Go through the entries that follow and count every line with the string "Arguments". Reply with the number only.

[RECORDS SUPPLIED — start]

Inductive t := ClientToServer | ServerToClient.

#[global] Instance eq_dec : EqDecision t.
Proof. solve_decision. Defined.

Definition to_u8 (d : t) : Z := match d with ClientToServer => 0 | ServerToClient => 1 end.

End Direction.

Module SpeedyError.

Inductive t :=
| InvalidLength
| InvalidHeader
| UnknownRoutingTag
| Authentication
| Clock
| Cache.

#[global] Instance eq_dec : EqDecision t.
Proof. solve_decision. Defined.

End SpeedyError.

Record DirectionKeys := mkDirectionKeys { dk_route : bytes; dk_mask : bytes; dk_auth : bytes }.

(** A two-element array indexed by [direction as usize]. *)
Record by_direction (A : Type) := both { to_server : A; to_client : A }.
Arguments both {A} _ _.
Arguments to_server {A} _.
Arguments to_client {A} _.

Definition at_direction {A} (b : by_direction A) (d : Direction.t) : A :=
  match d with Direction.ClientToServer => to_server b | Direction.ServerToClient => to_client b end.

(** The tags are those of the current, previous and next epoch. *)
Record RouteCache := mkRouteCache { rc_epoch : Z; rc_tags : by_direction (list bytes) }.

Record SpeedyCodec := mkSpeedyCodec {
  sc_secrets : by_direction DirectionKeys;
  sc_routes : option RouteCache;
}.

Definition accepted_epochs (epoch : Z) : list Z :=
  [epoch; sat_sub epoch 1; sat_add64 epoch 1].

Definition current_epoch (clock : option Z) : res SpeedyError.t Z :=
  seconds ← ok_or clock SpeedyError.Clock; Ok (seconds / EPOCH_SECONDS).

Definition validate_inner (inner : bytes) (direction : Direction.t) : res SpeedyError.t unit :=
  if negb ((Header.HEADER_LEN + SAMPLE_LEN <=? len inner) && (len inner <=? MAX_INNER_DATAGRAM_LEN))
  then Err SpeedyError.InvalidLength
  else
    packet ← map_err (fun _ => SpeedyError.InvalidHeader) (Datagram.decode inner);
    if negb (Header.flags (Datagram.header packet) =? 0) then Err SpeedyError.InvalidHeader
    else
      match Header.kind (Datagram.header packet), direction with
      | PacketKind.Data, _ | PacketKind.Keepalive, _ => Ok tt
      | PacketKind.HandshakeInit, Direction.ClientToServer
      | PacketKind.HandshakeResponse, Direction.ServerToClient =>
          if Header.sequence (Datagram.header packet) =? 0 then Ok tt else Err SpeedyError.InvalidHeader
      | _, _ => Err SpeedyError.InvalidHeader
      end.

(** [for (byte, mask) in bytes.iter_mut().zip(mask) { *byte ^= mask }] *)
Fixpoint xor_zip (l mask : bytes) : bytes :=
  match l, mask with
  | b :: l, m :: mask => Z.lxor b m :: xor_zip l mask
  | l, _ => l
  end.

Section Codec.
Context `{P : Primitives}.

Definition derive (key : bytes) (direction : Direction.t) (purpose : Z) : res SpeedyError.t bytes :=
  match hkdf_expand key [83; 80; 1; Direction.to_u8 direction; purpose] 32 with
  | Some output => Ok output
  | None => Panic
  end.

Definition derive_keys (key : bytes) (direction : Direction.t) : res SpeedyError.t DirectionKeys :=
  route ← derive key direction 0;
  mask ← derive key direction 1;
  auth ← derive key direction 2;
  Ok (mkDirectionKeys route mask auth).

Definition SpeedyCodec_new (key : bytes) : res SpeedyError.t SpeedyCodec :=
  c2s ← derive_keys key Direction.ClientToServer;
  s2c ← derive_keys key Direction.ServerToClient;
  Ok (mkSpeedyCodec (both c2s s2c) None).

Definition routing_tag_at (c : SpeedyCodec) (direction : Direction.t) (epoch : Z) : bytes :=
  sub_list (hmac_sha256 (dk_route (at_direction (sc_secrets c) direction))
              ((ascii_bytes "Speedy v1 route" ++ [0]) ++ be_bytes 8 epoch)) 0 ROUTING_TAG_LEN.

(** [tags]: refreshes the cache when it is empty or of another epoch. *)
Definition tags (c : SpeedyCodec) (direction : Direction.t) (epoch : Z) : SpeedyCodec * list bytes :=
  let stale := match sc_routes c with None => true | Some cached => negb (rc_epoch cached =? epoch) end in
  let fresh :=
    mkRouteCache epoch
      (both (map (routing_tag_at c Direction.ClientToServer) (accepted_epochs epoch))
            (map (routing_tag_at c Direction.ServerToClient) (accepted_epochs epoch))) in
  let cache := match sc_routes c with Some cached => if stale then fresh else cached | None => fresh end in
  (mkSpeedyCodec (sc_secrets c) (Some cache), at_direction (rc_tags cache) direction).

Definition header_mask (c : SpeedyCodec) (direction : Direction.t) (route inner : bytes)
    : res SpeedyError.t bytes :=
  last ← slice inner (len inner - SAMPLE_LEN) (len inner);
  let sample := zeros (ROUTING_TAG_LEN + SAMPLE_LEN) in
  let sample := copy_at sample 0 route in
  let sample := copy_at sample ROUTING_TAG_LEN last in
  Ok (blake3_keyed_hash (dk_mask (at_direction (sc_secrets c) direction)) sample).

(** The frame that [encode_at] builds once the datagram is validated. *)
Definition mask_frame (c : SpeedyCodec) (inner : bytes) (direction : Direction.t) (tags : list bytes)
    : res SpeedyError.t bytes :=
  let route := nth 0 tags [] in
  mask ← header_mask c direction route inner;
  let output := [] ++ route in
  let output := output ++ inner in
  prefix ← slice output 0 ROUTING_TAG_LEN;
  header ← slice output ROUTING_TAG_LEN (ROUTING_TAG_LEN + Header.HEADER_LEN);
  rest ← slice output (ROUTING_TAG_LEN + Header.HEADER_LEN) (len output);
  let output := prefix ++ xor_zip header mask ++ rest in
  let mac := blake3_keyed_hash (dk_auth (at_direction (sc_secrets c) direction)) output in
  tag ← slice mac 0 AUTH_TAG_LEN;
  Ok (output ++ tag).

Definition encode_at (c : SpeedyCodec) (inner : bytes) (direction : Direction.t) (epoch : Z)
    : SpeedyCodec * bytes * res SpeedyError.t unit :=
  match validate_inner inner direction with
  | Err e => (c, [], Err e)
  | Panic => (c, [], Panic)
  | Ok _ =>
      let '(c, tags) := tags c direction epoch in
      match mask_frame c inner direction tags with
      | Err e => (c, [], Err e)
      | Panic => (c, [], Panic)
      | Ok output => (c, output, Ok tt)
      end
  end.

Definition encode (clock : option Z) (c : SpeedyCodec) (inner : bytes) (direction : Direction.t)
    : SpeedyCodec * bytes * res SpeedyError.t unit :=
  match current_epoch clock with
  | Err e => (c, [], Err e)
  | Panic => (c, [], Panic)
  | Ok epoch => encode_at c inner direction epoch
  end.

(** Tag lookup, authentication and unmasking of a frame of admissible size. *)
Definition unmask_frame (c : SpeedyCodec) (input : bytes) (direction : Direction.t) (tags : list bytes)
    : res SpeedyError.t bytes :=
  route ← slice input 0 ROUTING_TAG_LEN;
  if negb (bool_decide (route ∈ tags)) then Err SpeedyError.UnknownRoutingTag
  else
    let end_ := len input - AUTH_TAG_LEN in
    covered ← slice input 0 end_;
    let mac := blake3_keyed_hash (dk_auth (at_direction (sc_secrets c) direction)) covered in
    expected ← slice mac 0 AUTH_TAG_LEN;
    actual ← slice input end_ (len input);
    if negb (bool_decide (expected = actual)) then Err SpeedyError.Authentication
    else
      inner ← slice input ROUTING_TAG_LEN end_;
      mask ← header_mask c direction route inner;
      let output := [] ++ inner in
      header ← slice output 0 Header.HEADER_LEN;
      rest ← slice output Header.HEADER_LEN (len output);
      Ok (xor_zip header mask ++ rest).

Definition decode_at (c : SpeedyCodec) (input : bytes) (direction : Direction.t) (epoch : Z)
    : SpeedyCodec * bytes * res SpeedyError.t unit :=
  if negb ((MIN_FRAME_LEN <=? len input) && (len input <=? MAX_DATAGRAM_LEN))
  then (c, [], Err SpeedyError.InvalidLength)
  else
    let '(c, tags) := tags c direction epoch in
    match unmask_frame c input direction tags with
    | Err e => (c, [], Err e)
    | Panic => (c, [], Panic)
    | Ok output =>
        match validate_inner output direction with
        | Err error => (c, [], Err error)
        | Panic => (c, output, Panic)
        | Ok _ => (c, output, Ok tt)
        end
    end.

[RECORDS SUPPLIED — finish]

SOLVED EXERCISE: 3